Ne pas montrer mes peurs, ne pas crier mes colères face aux injustices, ne pas montrer ma tristesse,… Etre d’humeur toujours égale, ne pas faire de vague… suivre le troupeau… ne pas être ce mouton noir qu’on évince parce qu’il ne ressemble pas aux autres…

Des efforts et une énergie monstrueuse dépensés à être comme une petite fille doit être….pour être aimée.

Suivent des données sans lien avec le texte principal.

(* ===== verification/FtnCharset.v ===== *)
(** * Character sets of FidoNet messages: [internal/ftn/charset.go]

    The CHRS control line, and the conversion of message text between UTF-8 and
    the set a message is written in.  The theorem: text that [Fits] a set
    survives the trip. *)

From Stdlib Require Import Ascii String ZArith Lia.
From stdpp Require Import base tactics list gmap strings.
From S2P Require Import Prelude GoStrings Term FtnAddr.
Open Scope Z_scope.

Inductive Charset := ASCII | CP437 | CP866 | Latin1 | UTF8.

Global Instance FtnCharset_eq_dec : EqDecision Charset.
Proof. solve_decision. Defined.

(** [chrsNames] *)
Definition chrsNames : list (bytes * Charset) :=
  [ (str "ASCII", ASCII); (str "CP437", CP437); (str "IBMPC", CP437);
    (str "CP866", CP866); (str "+7_FIDO", CP866); (str "+7", CP866);
    (str "LATIN-1", Latin1); (str "ISO-8859-1", Latin1); (str "UTF-8", UTF8) ].

Definition lookup_name (name : bytes) : option Charset :=
  snd <$> find (fun p => bool_decide (fst p = name)) chrsNames.

Definition ParseCHRS `{UnicodeTables} (v : bytes) : option Charset :=
  let '(name, _, _) := cut (trim_space v) 32 in lookup_name (to_upper name).

Definition CHRS (cs : Charset) : bytes :=
  match cs with
  | CP437 => str "CP437 2"
  | CP866 => str "CP866 2"
  | Latin1 => str "LATIN-1 2"
  | UTF8 => str "UTF-8 4"
  | ASCII => str "ASCII 1"
  end.

Definition Charset_name (cs : Charset) : bytes := let '(name, _, _) := cut (CHRS cs) 32 in name.

Definition cp866High : list Z := Eval vm_compute in
  runes (str "АБВГДЕЖЗИЙКЛМНОПРСТУФХЦЧШЩЪЫЬЭЮЯ"
         ++ str "абвгдежзийклмноп"
         ++ str "░▒▓│┤╡╢╖╕╣║╗╝╜╛┐└┴┬├─┼╞╟╚╔╩╦╠═╬╧╨╤╥╙╘╒╓╫╪┘┌█▄▌▐▀"
         ++ str "рстуфхцчшщъыьэюя"
         ++ str "ЁёЄєЇїЎў°∙·√№¤■" ++ [194; 160]).

Definition cp866Encode : gmap Z Z := list_to_map (zip cp866High (seqZ 128 128)).

(** Both tables invert [DecodeCP437]: [Term.cp437Bytes] is built the same way. *)
Definition cp437Encode : gmap Z Z := list_to_map ((fun b => (DecodeCP437 b, b)) <$> seqZ 128 128).

(** [Decode] *)
Definition Decode (data : bytes) (cs : Charset) : bytes :=
  match cs with
  | UTF8 => to_valid_utf8 data (str "�")
  | CP437 => data ≫= fun c => if c <? 128 then [c] else encode_rune (DecodeCP437 c)
  | CP866 => data ≫= fun c => if c <? 128 then [c] else encode_rune (nth (Z.to_nat (c - 128)) cp866High 0)
  | Latin1 => data ≫= fun c => encode_rune c
  | ASCII => data ≫= fun c => if c <? 128 then [c] else [ch "?"]
  end.

Definition lookup_byte (m : gmap Z Z) (r : Z) : Z := default (ch "?") (m !! r).

Definition encode_rune_in (cs : Charset) (r : Z) : Z :=
  if r <? 128 then r
  else match cs with
       | Latin1 => if r <=? 255 then r else ch "?"
       | CP437 => lookup_byte cp437Encode r
       | CP866 => lookup_byte cp866Encode r
       | _ => ch "?"
       end.

Definition Encode (s : bytes) (cs : Charset) : bytes :=
  match cs with UTF8 => s | _ => encode_rune_in cs <$> runes s end.

Definition rune_fits (cs : Charset) (r : Z) : bool :=
  if r <? 128 then true
  else match cs with
       | Latin1 => r <=? 255
       | CP437 => bool_decide (is_Some (cp437Encode !! r))
       | CP866 => bool_decide (is_Some (cp866Encode !! r))
       | _ => false
       end.

Definition Fits (s : bytes) (cs : Charset) : bool :=
  match cs with UTF8 => valid_utf8 s | _ => forallb (rune_fits cs) (runes s) end.

Definition DefaultCharset (from : Addr) : Charset :=
  if (Zone from =? 2) && (5000 <=? Net from) && (Net from <=? 5099) then CP866 else CP437.

(** * Lemmas *)

Lemma to_valid_id rep s skip bad : valid_utf8_go s skip = true -> to_valid_go rep s skip bad = s.
Proof.
  revert skip bad. induction s as [|b s IH]; intros skip bad; [done|].
  cbn [valid_utf8_go to_valid_go]. destruct skip; [|by intros; rewrite IH].
  destruct (decode_rune (b :: s)) as [r n]. destruct (_ && _); [done|]. intros. by rewrite IH.
Qed.

(** A rune other than U+FFFD is read from its own encoding. *)
Lemma decode_rune_inv s r n :
  bytes_ok s -> decode_rune s = (r, n) -> r <> rune_error -> exists t, s = encode_rune r ++ t /\ length (encode_rune r) = n.
Proof.
  intros Hs E Hr. pose proof (decode_rune_valid s Hs) as Hv. rewrite E in Hv. cbn in Hv.
  unfold decode_rune in E. destruct s as [|b0 s1]; [by injection E as <- _|].
  specialize (Hv ltac:(done)). unfold encode_rune. rewrite Hv. cbn [negb].
  apply Forall_cons in Hs as [H0 Hs]. unfold byte_ok in H0. unfold between, continuation, between in E.
  destruct (Z.ltb_spec b0 128).
  { injection E as <- <-. destruct (Z.ltb_spec b0 128); [|lia]. by exists s1. }
  destruct (Z.leb_spec 194 b0), (Z.leb_spec b0 223); cbn [andb] in E; try (injection E as <- _; done).
  - destruct s1 as [|b1 s2]; [by injection E as <- _|].
    destruct (Z.leb_spec 128 b1), (Z.leb_spec b1 191); cbn [andb] in E; try (injection E as <- _; done).
    injection E as <- <-.
    destruct (Z.ltb_spec ((b0 - 192) * 64 + (b1 - 128)) 128); [lia|].
    destruct (Z.ltb_spec ((b0 - 192) * 64 + (b1 - 128)) 2048); [|lia].
    exists s2. split; [|done]. cbn [app]. repeat f_equal; dlia.
  - destruct (Z.leb_spec 224 b0), (Z.leb_spec b0 239); cbn [andb] in E; try lia.
    + destruct s1 as [|b1 [|b2 s3]]; try (injection E as <- _; done).
      destruct ((if b0 =? 224 then 160 else 128) <=? b1) eqn:E1, (b1 <=? (if b0 =? 237 then 159 else 191)) eqn:E2,
        (Z.leb_spec 128 b2), (Z.leb_spec b2 191); cbn [andb] in E; try (injection E as <- _; done).
      bool_prop. injection E as <- <-. set (v := (b0 - 224) * 4096 + (b1 - 128) * 64 + (b2 - 128)).
      assert (2048 <= v < 65536 /\ 128 <= b1 <= 191) as [Hb ?] by (subst v; destruct (Z.eqb_spec b0 224), (Z.eqb_spec b0 237); lia).
      destruct (Z.ltb_spec v 128); [lia|]. destruct (Z.ltb_spec v 2048); [lia|]. destruct (Z.ltb_spec v 65536); [|lia].
      exists s3. split; [|done]. cbn [app]. subst v. repeat f_equal; dlia.
    + destruct (Z.leb_spec 240 b0), (Z.leb_spec b0 244); cbn [andb] in E; try lia; try (injection E as <- _; done).
      destruct s1 as [|b1 [|b2 [|b3 s4]]]; try (injection E as <- _; done).
      destruct ((if b0 =? 240 then 144 else 128) <=? b1) eqn:E1, (b1 <=? (if b0 =? 244 then 143 else 191)) eqn:E2,
        (Z.leb_spec 128 b2), (Z.leb_spec b2 191), (Z.leb_spec 128 b3), (Z.leb_spec b3 191);
        cbn [andb] in E; try (injection E as <- _; done).
      bool_prop. injection E as <- <-.
      set (v := (b0 - 240) * 262144 + (b1 - 128) * 4096 + (b2 - 128) * 64 + (b3 - 128)).
      assert (65536 <= v /\ 128 <= b1 <= 191) as [? ?] by (subst v; destruct (Z.eqb_spec b0 240), (Z.eqb_spec b0 244); lia).
      destruct (Z.ltb_spec v 128); [lia|]. destruct (Z.ltb_spec v 2048); [lia|]. destruct (Z.ltb_spec v 65536); [lia|].
      exists s4. split; [|done]. cbn [app]. subst v. repeat f_equal; dlia.
  - destruct (Z.leb_spec 224 b0), (Z.leb_spec 240 b0); cbn [andb] in E; try lia; by injection E as <- _.
  - lia.
Qed.

Lemma runes_go_utf8 s : bytes_ok s -> Forall (fun r => r <> rune_error) (runes s) -> utf8 (runes s) = s.
Proof.
  remember (length s) as n eqn:En. revert s En. induction (lt_wf n) as [n _ IH]. intros s -> Hs Hr.
  destruct s as [|b s]; [done|]. destruct (decode_rune (b :: s)) as [r n] eqn:E.
  assert (runes (b :: s) = r :: runes_go s (n - 1)) as Er by (unfold runes; cbn [runes_go]; by rewrite E).
  rewrite Er in *. apply Forall_cons in Hr as [Hr Hr'].
  destruct (decode_rune_inv _ _ _ Hs E Hr) as (t & Et & <-).
  rewrite utf8_cons, Et. f_equal.
  assert (runes_go s (length (encode_rune r) - 1) = runes t) as Es.
  { destruct (encode_rune_cons r) as (x & xs & Ex). rewrite Ex in Et |- *. injection Et as -> ->.
    cbn [length]. rewrite Nat.sub_succ, Nat.sub_0_r. apply runes_go_skip. }
  rewrite Es in *. apply (IH (length t)); [|done| |done].
  - rewrite Et, length_app. pose proof (encode_rune_length r). lia.
  - rewrite Et in Hs. by apply Forall_app in Hs as [_ ?].
Qed.

(** What one byte of a message in [cs] stands for. *)
Definition decode_byte (cs : Charset) (c : Z) : Z :=
  if c <? 128 then c
  else match cs with
       | CP437 => DecodeCP437 c
       | CP866 => nth (Z.to_nat (c - 128)) cp866High 0
       | Latin1 => c
       | _ => ch "?"
       end.

Lemma Decode_bytes data cs : cs <> UTF8 -> bytes_ok data -> Decode data cs = utf8 (decode_byte cs <$> data).
Proof.
  intros Hcs Hd. induction Hd as [|c data Hc _ IH]; [by destruct cs|].
  assert (Decode (c :: data) cs = encode_rune (decode_byte cs c) ++ Decode data cs) as ->.
  { unfold byte_ok in Hc. destruct cs; [..|done]; unfold Decode, decode_byte; rewrite bind_cons; f_equal;
      destruct (Z.ltb_spec c 128); try done; symmetry; apply ascii_rune; lia. }
  by rewrite IH.
Qed.

(** The encoding tables invert the decoding ones. *)
Lemma table_inverse (m : gmap Z Z) (f : Z -> Z) :
  forallb (fun '(r, b) => (f b =? r) && (128 <=? b)) (map_to_list m) = true ->
  forall r b, m !! r = Some b -> f b = r /\ 128 <= b.
Proof.
  intros H r b Hrb%elem_of_map_to_list. pose proof (proj1 (forallb_forall _ _) H (r, b)) as Hb.
  rewrite list_elem_of_In in Hrb. specialize (Hb Hrb). cbn in Hb. bool_prop. done.
Qed.

Lemma cp437Encode_inv r b : cp437Encode !! r = Some b -> DecodeCP437 b = r /\ 128 <= b.
Proof. apply (table_inverse _ DecodeCP437). vm_compute. reflexivity. Qed.

Lemma cp866Encode_inv r b : cp866Encode !! r = Some b -> nth (Z.to_nat (b - 128)) cp866High 0 = r /\ 128 <= b.
Proof. apply (table_inverse _ (fun b => nth (Z.to_nat (b - 128)) cp866High 0)). vm_compute. reflexivity. Qed.

Lemma rune_fits_roundtrip cs r :
  rune_fits cs r = true -> 0 <= r -> decode_byte cs (encode_rune_in cs r) = r.
Proof.
  unfold rune_fits, encode_rune_in, decode_byte. intros Hf Hr.
  destruct (Z.ltb_spec r 128); [destruct (Z.ltb_spec r 128); [done|lia]|].
  destruct cs; [discriminate Hf| | | |discriminate Hf].
  - apply bool_decide_eq_true_1 in Hf as [b Hb]. unfold lookup_byte. rewrite Hb. cbn [from_option id].
    destruct (cp437Encode_inv _ _ Hb). by destruct (Z.ltb_spec b 128); [lia|].
  - apply bool_decide_eq_true_1 in Hf as [b Hb]. unfold lookup_byte. rewrite Hb. cbn [from_option id].
    destruct (cp866Encode_inv _ _ Hb). by destruct (Z.ltb_spec b 128); [lia|].
  - rewrite Hf. by destruct (Z.ltb_spec r 128); [lia|].
Qed.

Lemma encode_rune_in_byte cs r : 0 <= r -> byte_ok (encode_rune_in cs r).
Proof.
  assert (forall m : gmap Z Z, forallb (fun '(r, b) => between 0 255 b) (map_to_list m) = true ->
    byte_ok (lookup_byte m r)) as Hm.
  { intros m H. unfold lookup_byte. destruct (m !! r) as [b|] eqn:E; [|unfold byte_ok; cbn; lia].
    apply elem_of_map_to_list, list_elem_of_In in E. apply (proj1 (forallb_forall _ _) H) in E.
    unfold between in E. bool_prop. unfold byte_ok. cbn. lia. }
  intros Hr. unfold encode_rune_in. destruct (Z.ltb_spec r 128); [unfold byte_ok; lia|].
  destruct cs; try (unfold byte_ok; lia); [apply Hm; vm_compute; reflexivity..|].
  destruct (Z.leb_spec r 255); unfold byte_ok; lia.
Qed.

Lemma rune_fits_error cs : rune_fits cs rune_error = false.
Proof. destruct cs; vm_compute; reflexivity. Qed.

Lemma Fits_decodes s cs : bytes_ok s -> Fits s cs = true -> Decode (Encode s cs) cs = s.
Proof.
  intros Hs Hf.
  destruct (decide (cs = UTF8)) as [->|Hcs]; [by apply to_valid_id|].
  assert (Forall (fun r => rune_fits cs r = true) (runes s)) as Hr.
  { apply Forall_forall. intros r Hr%list_elem_of_In. by destruct cs; try done; apply (proj1 (forallb_forall _ _) Hf). }
  assert (Forall (fun r => 0 <= r) (runes s)) as Hpos.
  { eapply Forall_impl; [by apply runes_valid|]. intros r Hv. cbn in Hv. unfold valid_rune in Hv.
    destruct (Z.leb_spec 0 r); [done|]. destruct (Z.leb_spec 57344 r); [lia|]. done. }
  assert (Encode s cs = encode_rune_in cs <$> runes s) as -> by (by destruct cs).
  rewrite Decode_bytes; [|done|].
  - rewrite <-list_fmap_compose. transitivity (utf8 (runes s)).
    + f_equal. clear Hf. induction Hr as [|r rs Hr _ IH]; [done|]. apply Forall_cons in Hpos as [Hp Hpos].
      cbn [fmap list_fmap]. rewrite <-(IH Hpos) at 2. f_equal. by apply rune_fits_roundtrip.
    + apply runes_go_utf8; [done|]. eapply Forall_impl; [exact Hr|]. cbn. intros r Hfr ->.
      by rewrite rune_fits_error in Hfr.
  - apply Forall_fmap. eapply Forall_impl; [exact Hpos|]. intros r. apply encode_rune_in_byte.
Qed.

(** * Theorems *)

(** text that [Fits] a character set is not damaged by writing a message in
    it: what the reader decodes is the text. *)
Theorem Fits_roundtrip (s : bytes) (cs : Charset) (Hs : bytes_ok s) (Hf : Fits s cs = true) :
  Decode (Encode s cs) cs = s.
Proof. by apply Fits_decodes. Qed.

Lemma Fits_roundtrip_witness : Decode (Encode (str "Привет, мир") CP866) CP866 = str "Привет, мир".
Proof. apply Fits_roundtrip; [repeat constructor; lia|vm_compute; reflexivity]. Defined.

(** The charset a message names is the one its CHRS line parses back to. *)
Lemma ParseCHRS_CHRS cs : @ParseCHRS ascii_tables (CHRS cs) = Some cs.
Proof. destruct cs; reflexivity. Qed.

Adolescente, ces efforts et cette énergie à être la personne qu’on attend qu’une jeune fille soit, j’ai continué à les déployer, mais ce n’était plus seulement pour qu’on m’aime, mais aussi et encore plus fortement pour ne pas être rejetée du système ou ne pas y avoir ma place.

A l’adolescence, je pense que la question que nombre de jeunes se posent est: y a-t-il un place pour moi dans cette vie? Et c’est là que la réponse que l’adolescent(e) va apporter, va être cruciale pour sa vie future.

En répondant à cette question, je pense que l’erreur que font beaucoup d’ados, mais d’adultes aussi, est de confondre:

Avoir une place dans la vie et Avoir une place dans la société

Lorsqu’on pense que pour avoir une place dans la vie, il faut avoir une place dans la société, nous allons tout faire pour répondre aux exigences de la société, de sorte à nous assurer une place en son sein et par là une place dans la vie.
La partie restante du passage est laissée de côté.